++++ Data to process

(** A fingerprint that differs is answered by a split, not yet appended. *)
Lemma do_fp_enc p b fp inp out sk hv nd : Bound.wf b -> ble p b -> length fp = IdSum.FINGERPRINT_SIZE ->
  fp <> fingerprint_of (seg p b l) ->
  do_fingerprint e (at_range p ((b, Fp fp) :: inp) out sk hv nd) (BoundCodec.mk (Bound.ts b) (last_ts 0 out))
    (fp ++ enc (Bound.ts b) inp) b (rank b l) =
  Ok (Out (enc (Bound.ts b) inp) (PROTOCOL_VERSION :: enc 0 out) (enc (last_ts 0 out) (skips sk p ++ split l p b))
        (BoundCodec.mk (Bound.ts b) (last_ts 0 (out ++ skips sk p ++ split l p b))) false (rank b l) hv nd).
Proof.
  intros Hb Hpb Hy Hne. pose proof (rank_mono p b l Hpb) as Hr. pose proof (rank_le b l) as Hrl.
  unfold do_fingerprint. rewrite (split_at_len _ _ _ Hy). unfold at_range. cbn [prev_rank].
  rewrite (ns_fingerprint_spec _ l) by done.
  fold (seg p b l). cbn [expect mbind result_bind skip prev_bound codec full have need].
  rewrite decide_True by done. rewrite flush_skip_enc, (split_range_enc _ l) by done.
  cbn [mbind result_bind BoundCodec.last_ts_in BoundCodec.last_ts_out].
  rewrite (app_assoc out), (last_ts_app 0 (out ++ _)), enc_app, last_ts_app. done.
Qed.

(** One range. *)
Lemma do_range_enc p b y inp out sk hv nd cur :
  Bound.wf b -> ble p b -> wf_body y ->
  cur = match y with Skip => [] | Fp fp => fp | Ids xs => write_varint (lenN xs) ++ concat xs end ++ enc (Bound.ts b) inp ->
  let '(o1, sk') := answer1 (is_initiator e) l p sk (b, y) in
  within e 200 (1 + lenN (enc 0 (out ++ o1))) ->
  exists o_full o_out,
    do_range e (at_range p ((b, y) :: inp) out sk hv nd) (BoundCodec.mk (Bound.ts b) (last_ts 0 out))
      (match y with Skip => MODE_SKIP | Fp _ => MODE_FINGERPRINT | Ids _ => MODE_ID_LIST end) cur b (rank b l) =
    Ok (Out (enc (Bound.ts b) inp) o_full o_out (BoundCodec.mk (Bound.ts b) (last_ts 0 (out ++ o1))) sk' (rank b l)
          (hv ++ if is_initiator e then haves l (p, b, y) else [])
          (nd ++ if is_initiator e then needs l (p, b, y) else [])) /\
    o_full ++ o_out = PROTOCOL_VERSION :: enc 0 (out ++ o1).
Proof.
  intros Hb Hpb Hy ->. pose proof (rank_mono p b l Hpb) as Hr. pose proof (rank_le b l) as Hrl.
  destruct (ns_models_sorted _ l Hm) as (_ & Hw & Hmax).
  unfold do_range. destruct y as [|fp|xs]; cbn [answer1].
  - intros _. change (MODE_SKIP =? MODE_SKIP) with true. cbn match.
    exists (PROTOCOL_VERSION :: enc 0 out), []. cbn [app haves needs]. rewrite !app_nil_r.
    split; [|done]. by destruct (is_initiator e); rewrite !app_nil_r.
  - change (MODE_FINGERPRINT =? MODE_SKIP) with false. rewrite N.eqb_refl. cbn [haves needs].
    assert (Hnil : forall k : list bytes, k ++ (if is_initiator e then [] else []) = k).
    { intros k. destruct (is_initiator e); apply app_nil_r. }
    rewrite !Hnil. clear Hnil. destruct (decide (fp = _)) as [Heq|Hne]; intros _.
    + unfold do_fingerprint. rewrite (split_at_len _ _ _ Hy). unfold at_range. cbn [prev_rank].
      rewrite (ns_fingerprint_spec _ l) by done. fold (seg p b l).
      cbn [expect mbind result_bind skip prev_bound codec full have need]. rewrite decide_False by tauto.
      exists (PROTOCOL_VERSION :: enc 0 out), []. by rewrite !app_nil_r.
    + rewrite do_fp_enc by done. do 2 eexists. split; [done|]. by rewrite (enc_app 0 out).
  - change (MODE_ID_LIST =? MODE_SKIP) with false. change (MODE_ID_LIST =? MODE_FINGERPRINT) with false.
    rewrite N.eqb_refl. destruct Hy as (Hxs & Hn & Hlen). unfold do_id_list. rewrite <- app_assoc.
    rewrite read_write_varint by (unfold u32_max, u64_max in *; lia). cbn [mbind result_bind].
    rewrite (proj2 (N.ltb_ge _ _)).
    2: { rewrite lenN_app, lenN_concat by done. unfold ID_SIZE. change (N.of_nat 32) with 32. lia. }
    destruct (match_ids xs p b hv (enc (Bound.ts b) inp) Hxs Hn Hpb) as (th & th' & -> & Hfe & Hnd).
    unfold at_range. cbn [mbind result_bind prev_rank prev_bound skip codec full have need].
    destruct (is_initiator e).
    + intros _. rewrite Hfe. cbn [expect mbind result_bind].
      exists (PROTOCOL_VERSION :: enc 0 out), []. by rewrite Hnd, !app_nil_r.
    + intros Hin. rewrite flush_skip_enc, (ns_for_each_spec _ l) by done. cbn [expect mbind result_bind].
      fold (seg p b l). rewrite visit_list_exact; [|done|apply wf_seg|].
      2: { eapply within_weaken; [exact Hin|]. rewrite lenN_cons, enc_app, lenN_app, enc_app, lenN_app.
           cbn [enc enc_body]. rewrite !lenN_app, lenN_concat, lenN_ids by apply wf_ids, wf_seg.
           change (lenN (@nil byte)) with 0. lia. }
      cbn [mbind result_bind]. rewrite encode_pair. cbn [mbind result_bind BoundCodec.last_ts_in BoundCodec.last_ts_out].
      eexists _, []. rewrite N.add_0_l, !last_ts_app, (app_nil_r hv), (app_nil_r nd). split; [done|].
      rewrite app_nil_r, !enc_app. cbn [enc enc_body app].
      by rewrite lenN_ids, app_nil_r.
Qed.

(** The mode of a body and what follows it. *)
Definition mode_of (y : body) : N :=
  match y with Skip => MODE_SKIP | Fp _ => MODE_FINGERPRINT | Ids _ => MODE_ID_LIST end.
Definition rest_of (y : body) : bytes :=
  match y with Skip => [] | Fp fp => fp | Ids xs => write_varint (lenN xs) ++ concat xs end.

(** Reading the next range. *)
Lemma step_head p b y inp out sk hv nd : Bound.wf b -> ble p b ->
  step e (lenN l) (at_range p ((b, y) :: inp) out sk hv nd) =
    (res ← do_range e (at_range p ((b, y) :: inp) out sk hv nd) (BoundCodec.mk (Bound.ts b) (last_ts 0 out))
             (mode_of y) (rest_of y ++ enc (Bound.ts b) inp) b (rank b l);
     if exceeds_limit (frame_limit e) (lenN (o_full res) + lenN (o res)) then
       remaining ← expect (ns_fingerprint (store e) (o_upper res) (lenN l));
       let '(codec, bs) := BoundCodec.encode (o_codec res) Bound.infinity in
       Ok (St (o_cursor res) (o_full res ++ bs ++ write_varint MODE_FINGERPRINT ++ remaining) codec (rank p l) p
             (o_skip res) (o_have res) (o_need res), false)
     else
       Ok (St (o_cursor res) (o_full res ++ o res) (o_codec res) (o_upper res) b (o_skip res)
             (o_have res) (o_need res), true)).
Proof.
  intros Hb Hpb. set (st := at_range p ((b, y) :: inp) out sk hv nd). unfold step.
  change (cursor st) with (enc (Bound.ts p) ((b, y) :: inp)). change (prev_rank st) with (rank p l).
  change (codec st) with (BoundCodec.mk (Bound.ts p) (last_ts 0 out)). change (prev_bound st) with p. cbn [enc].
  rewrite (decode_enc _ p) by done. cbn [mbind result_bind].
  assert (Hbody : enc_body y = write_varint (mode_of y) ++ rest_of y) by (destruct y; cbn; by rewrite ?app_nil_r).
  rewrite Hbody, <- app_assoc, read_write_varint by (by destruct y). cbn [mbind result_bind].
  pose proof (rank_mono p b l Hpb) as Hr. pose proof (rank_le b l) as Hrl.
  rewrite (ns_lower_bound_spec _ l) by (done || lia).
  fold (rank b l). assert (clamp (rank b l) (rank p l) (lenN l) = rank b l) as ->.
  { unfold clamp. destruct (N.ltb_spec (rank b l) (rank p l)), (N.ltb_spec (lenN l) (rank b l)); lia. }
  done.
Qed.

Lemma step_enc p b y inp out sk hv nd : Bound.wf b -> ble p b -> wf_body y ->
  let '(o1, sk') := answer1 (is_initiator e) l p sk (b, y) in
  within e 200 (1 + lenN (enc 0 (out ++ o1))) ->
  step e (lenN l) (at_range p ((b, y) :: inp) out sk hv nd) =
    Ok (at_range b inp (out ++ o1) sk'
          (hv ++ if is_initiator e then haves l (p, b, y) else [])
          (nd ++ if is_initiator e then needs l (p, b, y) else []), true).
Proof.
  intros Hb Hpb Hy. pose proof (do_range_enc p b y inp out sk hv nd _ Hb Hpb Hy eq_refl) as Hdo.
  destruct (answer1 (is_initiator e) l p sk (b, y)) as [o1 sk'] eqn:E1. intros Hin.
  destruct (Hdo Hin) as (ofull & oout & Hd & Hout). rewrite step_head by done.
  unfold mode_of, rest_of. rewrite Hd. cbn [mbind result_bind o_full o o_cursor o_codec o_skip o_upper o_have o_need].
  rewrite <- lenN_app, Hout, (proj2 (not_exceeds e _ He)); [done|]. by rewrite lenN_cons.
Qed.

Lemma within_le a n n' : within e a n -> n' <= n -> within e a n'.
Proof. intros H Hn. eapply within_weaken; [exact H|lia]. Qed.

Lemma run_enc inp fuel p out sk hv nd :
  ascending p inp -> Forall (fun r => wf_body r.2) inp -> (length (enc (Bound.ts p) inp) <= fuel)%nat ->
  within e 200 (1 + lenN (enc 0 (out ++ answer (is_initiator e) l p sk inp))) ->
  exists st, run fuel e (lenN l) (at_range p inp out sk hv nd) = Ok st /\
    full st = PROTOCOL_VERSION :: enc 0 (out ++ answer (is_initiator e) l p sk inp) /\
    have st = hv ++ (if is_initiator e then concat (map (haves l) (spans p inp)) else []) /\
    need st = nd ++ (if is_initiator e then concat (map (needs l) (spans p inp)) else []).
Proof.
  revert fuel p out sk hv nd. induction inp as [|[b y] inp IH]; intros fuel p out sk hv nd Ha Hw Hf Hin.
  { exists (at_range p [] out sk hv nd). cbn [answer spans map concat]. rewrite app_nil_r.
    split; [by destruct fuel|]. destruct (is_initiator e); by rewrite !app_nil_r. }
  destruct Ha as (Hpb & Hb & Ha). apply Forall_cons in Hw as [Hy Hw].
  cbn [answer fst] in Hin |- *. rewrite app_assoc in Hin |- *.
  pose proof (step_enc p b y inp out sk hv nd Hb Hpb Hy) as Hstep.
  destruct (answer1 (is_initiator e) l p sk (b, y)) as [o1 sk'].
  cbn [fst snd] in *.
  assert (Hlen : (length (enc (Bound.ts b) inp) < length (enc (Bound.ts p) ((b, y) :: inp)))%nat).
  { cbn [enc]. rewrite !length_app. pose proof (enc_body_pos y). lia. }
  destruct fuel as [|fuel]; [lia|]. cbn [run].
  destruct (cursor (at_range p ((b, y) :: inp) out sk hv nd)) eqn:Ec.
  { change (enc (Bound.ts p) ((b, y) :: inp) = []) in Ec. rewrite Ec in Hlen. cbn in Hlen. lia. }
  rewrite Hstep; [|eapply within_le; [exact Hin|]; rewrite (enc_app 0 (out ++ o1)), lenN_app; lia].
  cbn [mbind result_bind].
  set (hv' := hv ++ _). set (nd' := nd ++ _).
  destruct (IH fuel b (out ++ o1) sk' hv' nd' Ha Hw ltac:(lia) Hin) as (st & -> & Hfull & Hh & Hn).
  exists st. split; [done|]. rewrite Hfull, Hh, Hn. cbn [spans map concat].
  subst hv' nd'. split; [done|]. by destruct (is_initiator e); rewrite <- !app_assoc.
Qed.

(** The lower end of the order. *)
Definition start : Bound.t := Bound.from_ts 0.

Lemma start_least b : Bound.wf b -> ble start b.
Proof.
  intros Hb. unfold ble, Item.le, Item.lt, Item.cmp, bound_as_item, start, Bound.from_ts, Bound.padded_id.
  cbn [Item.sort_key Item.id Bound.ts Bound.prefix]. pose proof (BoundFacts.length_prefix b Hb) as Hl.
  destruct (N.compare_spec (Bound.ts b) 0) as [_|H|H]; [|lia|done].
  rewrite <- Hl. apply BoundFacts.bytes_cmp_zero.
Qed.

Lemma start_item x : Item.wf x -> ~ Item.lt x (bound_as_item start).
Proof.
  intros [Hl Hk]. unfold Item.lt, Item.cmp, bound_as_item, start, Bound.from_ts, Bound.padded_id.
  cbn [Item.sort_key Item.id Bound.ts Bound.prefix].
  destruct (N.compare_spec (Item.sort_key x) 0) as [_|H|H]; [|lia|done].
  rewrite <- Hl. apply BoundFacts.bytes_cmp_zero.
Qed.

Lemma rank_start : rank start l = 0.
Proof.
  destruct (ns_models_sorted _ l Hm) as (_ & Hw & _). rewrite Forall_forall in Hw.
  apply rank_of_none. intros x Hx. by apply start_item, Hw.
Qed.

Lemma rank_infinity' : rank Bound.infinity l = lenN l.
Proof. destruct (ns_models_sorted _ l Hm) as (_ & Hw & _). by apply rank_infinity; [|apply Hprop]. Qed.

(** The reply, absent when an initiator has nothing to say. *)
Definition reply_of (out : list range) : option bytes :=
  if is_initiator e && bool_decide (out = []) then None else Some (PROTOCOL_VERSION :: enc 0 out).

Lemma enc_nil ts rs : enc ts rs = [] <-> rs = [].
Proof.
  split; [|by intros ->]. destruct rs as [|[b y] rs]; [done|]. cbn [enc]. intros H.
  apply app_eq_nil in H as [_ H]. apply app_eq_nil in H as [H _]. by pose proof (enc_body_pos y) as Hp; rewrite H in Hp; cbn in Hp; lia.
Qed.

(** What the loop leaves is what [reconcile] answers. *)
Lemma reconcile_run inp st out hv nd :
  run (length (enc 0 inp)) e (lenN l) (at_range start inp [] false [] []) = Ok st ->
  full st = PROTOCOL_VERSION :: enc 0 out -> have st = hv -> need st = nd ->
  reconcile e (PROTOCOL_VERSION :: enc 0 inp) = Ok (Round.mk (reply_of out) hv nd).
Proof.
  intros Hrun Hf Hh Hn. cbn [reconcile]. change (negb _) with false. cbn match.
  rewrite decide_False by tauto. rewrite (ns_len_spec _ l Hm). cbn [expect mbind result_bind].
  unfold at_range in Hrun. rewrite rank_start in Hrun.
  change (BoundCodec.mk (Bound.ts start) (last_ts 0 [])) with BoundCodec.new in Hrun.
  change (St (enc (Bound.ts start) inp) (PROTOCOL_VERSION :: enc 0 []))
    with (St (enc 0 inp) [PROTOCOL_VERSION]) in Hrun.
  change start with (Bound.from_ts 0) in Hrun at 1. rewrite Hrun. cbn [mbind result_bind].
  rewrite Hf, Hh, Hn. unfold reply_of. do 2 f_equal.
  rewrite lenN_cons. destruct (is_initiator e); [|done]. cbn [andb].
  destruct (bool_decide_reflect (out = [])) as [->|Hne]; [done|].
  destruct (N.eqb_spec (1 + lenN (enc 0 out)) 1) as [H1|]; [|done].
  destruct Hne. apply (enc_nil 0). apply length_zero_iff_nil. unfold lenN in H1. lia.
Qed.

Lemma reconcile_enc inp : ascending start inp -> Forall (fun r => wf_body r.2) inp ->
  let out := answer (is_initiator e) l start false inp in
  within e 200 (1 + lenN (enc 0 out)) ->
  reconcile e (PROTOCOL_VERSION :: enc 0 inp) = Ok (Round.mk (reply_of out)
    (if is_initiator e then concat (map (haves l) (spans start inp)) else [])
    (if is_initiator e then concat (map (needs l) (spans start inp)) else [])).
Proof.
  intros Ha Hw out Hin.
  destruct (run_enc inp (length (enc 0 inp)) start [] false [] [] Ha Hw) as (st & Hrun & Hf & Hh & Hn); [done|done|].
  by apply (reconcile_run inp st out).
Qed.

End Run.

++++++++

Work item:
There is a run of lines above from the one with "y) else [])) /\" to the one with "split; [|done]. by"; print exactly that run, both ends included, and nothing else.

Written solution:
          (nd ++ if is_initiator e then needs l (p, b, y) else [])) /\
    o_full ++ o_out = PROTOCOL_VERSION :: enc 0 (out ++ o1).
Proof.
  intros Hb Hpb Hy ->. pose proof (rank_mono p b l Hpb) as Hr. pose proof (rank_le b l) as Hrl.
  destruct (ns_models_sorted _ l Hm) as (_ & Hw & Hmax).
  unfold do_range. destruct y as [|fp|xs]; cbn [answer1].
  - intros _. change (MODE_SKIP =? MODE_SKIP) with true. cbn match.
    exists (PROTOCOL_VERSION :: enc 0 out), []. cbn [app haves needs]. rewrite !app_nil_r.
    split; [|done]. by destruct (is_initiator e); rewrite !app_nil_r.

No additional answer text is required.